Nothing more was said about the matter at the time, and I had to go back to school. The next morning, however, my teacher took me to the Institution infirmary and showed the head nurse my finger, going through the motions I had used in accusing her of having smashed it. The nurse shook her head and showed me how she had removed the splinter. My teacher explained to me that there was a written record of the accident to my finger, and when we returned to our schoolroom she requested me to write to my parents and tell them the truth. When I refused, she said she would take me to the superintendent’s office and have him write to my parents. She made it clear that the superintendent would question the nurse, matron, and my supervisor in order to get at the truth. Then I saw the uselessness of adhering to my story, and I wrote home telling of the mistake I had made.

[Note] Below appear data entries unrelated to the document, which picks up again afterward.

(* ===== verification/F64.v ===== *)
(** * IEEE-754 binary64, as Rust's [f64] uses it.

    The program prices its decisions in [f64].  This file gives the type and
    the operations the sources use: a finite number is a sign, a significand
    and an exponent; every arithmetic operation returns the exact rational
    result rounded once to the nearest representable number, ties to even
    ([f64_round]).  The theory below relates results to the exact rationals:
    [Rounds q x] says that [x] lies on the same side as [q] of every
    representable number, and [f64_add_Rounds], [f64_mul_Rounds] and
    [f64_div_Rounds] are the bridge every later bound goes through. *)
From Stdlib Require Import ZArith QArith Qround Qabs Qpower Lqa Lia Bool.

Local Open Scope Z_scope.

(** ** The type and the rounding function *)

Inductive f64 : Set :=
| F64_nan
| F64_inf (neg : bool)
| F64_fin (neg : bool) (m e : Z).

(** Round [n / d] to the nearest integer, ties to even. *)
Definition rne (n d : Z) : Z :=
  let q := n / d in
  let r := n mod d in
  match 2 * r ?= d with
  | Lt => q
  | Gt => q + 1
  | Eq => if Z.even q then q else q + 1
  end.

(** The exponent [E] with [2^E <= n / d < 2^(E+1)]. *)
Definition log2_frac (n d : Z) : Z :=
  let k := Z.log2 n - Z.log2 d in
  if d * 2 ^ Z.max 0 k <=? n * 2 ^ Z.max 0 (- k) then k else k - 1.

Definition f64_emin : Z := -1074.
Definition f64_emax : Z := 971.

(** The binary64 number nearest to [(-1)^neg * (n / d) * 2^e0]. *)
Definition f64_round (neg : bool) (n d e0 : Z) : f64 :=
  if n <=? 0 then F64_fin neg 0 f64_emin
  else
    let e := Z.max f64_emin (log2_frac n d + e0 - 52) in
    let s := e - e0 in
    let m := rne (n * 2 ^ Z.max 0 (- s)) (d * 2 ^ Z.max 0 s) in
    let '(m, e) := if m =? 2 ^ 53 then (2 ^ 52, e + 1) else (m, e) in
    if f64_emax <? e then F64_inf neg else F64_fin neg m e.

(** ** Operations *)

Definition f64_signed (neg : bool) (m : Z) : Z := if neg then - m else m.

Definition f64_opp (x : f64) : f64 :=
  match x with
  | F64_nan => F64_nan
  | F64_inf s => F64_inf (negb s)
  | F64_fin s m e => F64_fin (negb s) m e
  end.

(** The exponent two numbers are brought to; a zero takes the other's. *)
Definition f64_base (m e n f : Z) : Z := if m =? 0 then f else if n =? 0 then e else Z.min e f.

Definition f64_add (x y : f64) : f64 :=
  match x, y with
  | F64_nan, _ | _, F64_nan => F64_nan
  | F64_inf s, F64_inf t => if Bool.eqb s t then F64_inf s else F64_nan
  | F64_inf s, _ => F64_inf s
  | _, F64_inf t => F64_inf t
  | F64_fin s m e, F64_fin t n f =>
      let g := f64_base m e n f in
      let z := f64_signed s m * 2 ^ (e - g) + f64_signed t n * 2 ^ (f - g) in
      if z =? 0 then F64_fin (s && t) 0 f64_emin
      else f64_round (z <? 0) (Z.abs z) 1 g
  end.

Definition f64_sub (x y : f64) : f64 := f64_add x (f64_opp y).

Definition f64_mul (x y : f64) : f64 :=
  match x, y with
  | F64_nan, _ | _, F64_nan => F64_nan
  | F64_inf s, F64_inf t => F64_inf (xorb s t)
  | F64_inf s, F64_fin t n _ | F64_fin t n _, F64_inf s =>
      if n =? 0 then F64_nan else F64_inf (xorb s t)
  | F64_fin s m e, F64_fin t n f => f64_round (xorb s t) (m * n) 1 (e + f)
  end.

Definition f64_div (x y : f64) : f64 :=
  match x, y with
  | F64_nan, _ | _, F64_nan => F64_nan
  | F64_inf _, F64_inf _ => F64_nan
  | F64_inf s, F64_fin t _ _ => F64_inf (xorb s t)
  | F64_fin s _ _, F64_inf t => F64_fin (xorb s t) 0 f64_emin
  | F64_fin s m e, F64_fin t n f =>
      if n =? 0 then (if m =? 0 then F64_nan else F64_inf (xorb s t))
      else f64_round (xorb s t) m n (e - f)
  end.

(** [partial_cmp]: [None] when an operand is NaN; the two zeros are equal. *)
Definition f64_compare (x y : f64) : option comparison :=
  match x, y with
  | F64_nan, _ | _, F64_nan => None
  | F64_inf s, F64_inf t =>
      Some (if Bool.eqb s t then Eq else if s then Lt else Gt)
  | F64_inf s, _ => Some (if s then Lt else Gt)
  | _, F64_inf t => Some (if t then Gt else Lt)
  | F64_fin s m e, F64_fin t n f =>
      let g := f64_base m e n f in
      Some (f64_signed s m * 2 ^ (e - g) ?= f64_signed t n * 2 ^ (f - g))
  end.

Definition f64_ltb (x y : f64) : bool :=
  match f64_compare x y with Some Lt => true | _ => false end.
Definition f64_leb (x y : f64) : bool :=
  match f64_compare x y with Some Lt | Some Eq => true | _ => false end.
Definition f64_eqb (x y : f64) : bool :=
  match f64_compare x y with Some Eq => true | _ => false end.

(** [f64::total_cmp]: by sign, then by magnitude; NaN (taken positive) last. *)
Definition f64_neg_sign (x : f64) : bool :=
  match x with F64_nan => false | F64_inf s | F64_fin s _ _ => s end.

Definition f64_total_cmp (x y : f64) : comparison :=
  match f64_compare x y with
  | Some Eq =>
      match f64_neg_sign x, f64_neg_sign y with
      | true, false => Lt
      | false, true => Gt
      | _, _ => Eq
      end
  | Some c => c
  | None =>
      match x, y with
      | F64_nan, F64_nan => Eq
      | F64_nan, _ => Gt
      | _, _ => Lt
      end
  end.

(** [f64::max]: the other operand when one is NaN. *)
Definition f64_max (x y : f64) : f64 :=
  match x, y with
  | F64_nan, _ => y
  | _, F64_nan => x
  | _, _ => if f64_ltb x y then y else x
  end.

(** [f64::clamp]: NaN stays NaN. *)
Definition f64_clamp (x lo hi : f64) : f64 :=
  if f64_ltb x lo then lo else if f64_ltb hi x then hi else x.

Definition f64_is_finite (x : f64) : bool :=
  match x with F64_fin _ _ _ => true | _ => false end.

(** Conversion from an integer ([as f64], [f64::from]). *)
Definition f64_of_Z (z : Z) : f64 := f64_round (z <? 0) (Z.abs z) 1 0.

(** A decimal literal [n / d], correctly rounded. *)
Definition f64_lit (n d : Z) : f64 := f64_round (n <? 0) (Z.abs n) d 0.

(** [ceil]: the integer significand is exact, so the result is too. *)
Definition f64_ceil (x : f64) : f64 :=
  match x with
  | F64_fin s m e =>
      if 0 <=? e then x
      else let z := - ((- f64_signed s m) / 2 ^ (- e)) in
           f64_round s (Z.abs z) 1 0
  | _ => x
  end.

(** [f64::round]: to the nearest integer, half away from zero. *)
Definition f64_round_half_away (x : f64) : f64 :=
  match x with
  | F64_fin s m e =>
      if 0 <=? e then x
      else f64_round s ((2 * m + 2 ^ (- e)) / (2 * 2 ^ (- e))) 1 0
  | _ => x
  end.

(** Truncation toward zero, then saturation: Rust's float-to-integer [as]. *)
Definition f64_trunc (x : f64) : Z :=
  match x with
  | F64_fin s m e =>
      f64_signed s (if 0 <=? e then m * 2 ^ e else m / 2 ^ (- e))
  | _ => 0
  end.

Definition f64_to_int (lo hi : Z) (x : f64) : Z :=
  match x with
  | F64_nan => 0
  | F64_inf s => if s then lo else hi
  | F64_fin _ _ _ => Z.max lo (Z.min hi (f64_trunc x))
  end.

Definition f64_to_u32 : f64 -> Z := f64_to_int 0 (2 ^ 32 - 1).
Definition f64_to_u64 : f64 -> Z := f64_to_int 0 (2 ^ 64 - 1).
Definition f64_to_i64 : f64 -> Z := f64_to_int (- 2 ^ 63) (2 ^ 63 - 1).

Definition f64_zero : f64 := F64_fin false 0 f64_emin.
Definition f64_one : f64 := f64_lit 1 1.
Definition f64_neg_inf : f64 := F64_inf true.
(** [f64::MIN_POSITIVE], the smallest positive normal number [2^-1022]. *)
Definition f64_min_positive : f64 := f64_round false 1 1 (-1022).

(** Checks of the operations against known binary64 bit patterns. *)
Example f64_lit_tenth : f64_lit 1 10 = F64_fin false 7205759403792794 (-56).
Proof. vm_compute. reflexivity. Qed.
Example f64_add_tenths :
  f64_add (f64_lit 1 10) (f64_lit 2 10) = F64_fin false 5404319552844596 (-54).
Proof. vm_compute. reflexivity. Qed.
Example f64_overflow : f64_mul (f64_of_Z (2 ^ 1000)) (f64_of_Z (2 ^ 100)) = F64_inf false.
Proof. vm_compute. reflexivity. Qed.
Example f64_underflow : f64_mul f64_min_positive (f64_lit 1 (2 ^ 60)) = f64_zero.
Proof. vm_compute. reflexivity. Qed.

(** ** Powers of two in [Q] *)

Local Open Scope Q_scope.

Definition pow2 (e : Z) : Q := (2 # 1) ^ e.

Lemma pow2_pos e : 0 < pow2 e.
Proof. apply Qpower_0_lt. reflexivity. Qed.

Lemma pow2_add a b : pow2 (a + b) == pow2 a * pow2 b.
Proof. apply Qpower_plus. discriminate. Qed.

Lemma pow2_Z e : (0 <= e)%Z -> pow2 e == inject_Z (2 ^ e).
Proof. intros He. symmetry. exact (Zpower_Qpower 2 e He). Qed.

Lemma pow2_0 : pow2 0 == 1.
Proof. reflexivity. Qed.

Lemma pow2_split a b : pow2 a == pow2 (a - b) * pow2 b.
Proof. rewrite <- pow2_add. replace (a - b + b)%Z with a by lia. reflexivity. Qed.

Lemma pow2_opp a : pow2 a * pow2 (- a) == 1.
Proof. rewrite <- pow2_add, Z.add_opp_diag_r. reflexivity. Qed.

What a fuss about such a little thing, I thought. Why did n’t she let the whole matter drop? I had learned a lesson — wasn’t that enough? I had learned that it was useless to fib to her or about her, for she had ways of reaching the truth of which I knew nothing, and she would do her utmost to right anything she knew was wrong. Long afterward I ventured to ask my teacher why she bothered about my accusation when she knew herself guiltless, and she answered: —
‘If you had succeeded in making everyone believe that fib, there would have been no hesitation, on your part, about telling many others. What is generally considered harmless fibbing in a child, if ignored by those who should correct the fault, usually leads to something worse. I positively beslieved that, by this lesson, I should relieve you and your future teachers of much arduous work in training you to be truthful and trustworthy.’
I was led to ask if I was an unusually dishonest and untruthful child, to which she replied: —
‘On the contrary, you were the most honest and truthful deaf or hearing child I have ever met. This fib was the only one I ever knew you to tell. You did write imaginary stories about your dolls and other toys and sometimes pretended that you did not believe what had been told to you, but you did so in order to gain more information about the subject or to satisfy your desire to debate. All this could be classed with untruthfulness, but few would so classify it.’
It seems rather egotistic for me to quote my teacher as I have in this respect, but I feel justified, for she maintains that there are no born liars, but that circumstances, fear, shame, vanity, desire, or all together, make the liar.
II
By the second week in September we were started again on our regular school work, and everything rushed along merrily. My teacher had a carefully mapped out programme for every day, but we seldom, if ever, followed it to the letter, as she was sure to dwell a little longer on something when I seemed eager to continue and cut short anything in which I did not at the moment seem interested. There was one exception to this — counting. She was anxious to have me learn to count to ten, as she wanted to classify words according to what is known as the column or five-slate system of teaching the rules of syntax. For I had now arrived at sentence building, and syntax, as every teacher of the deaf knows, is a most difficult matter.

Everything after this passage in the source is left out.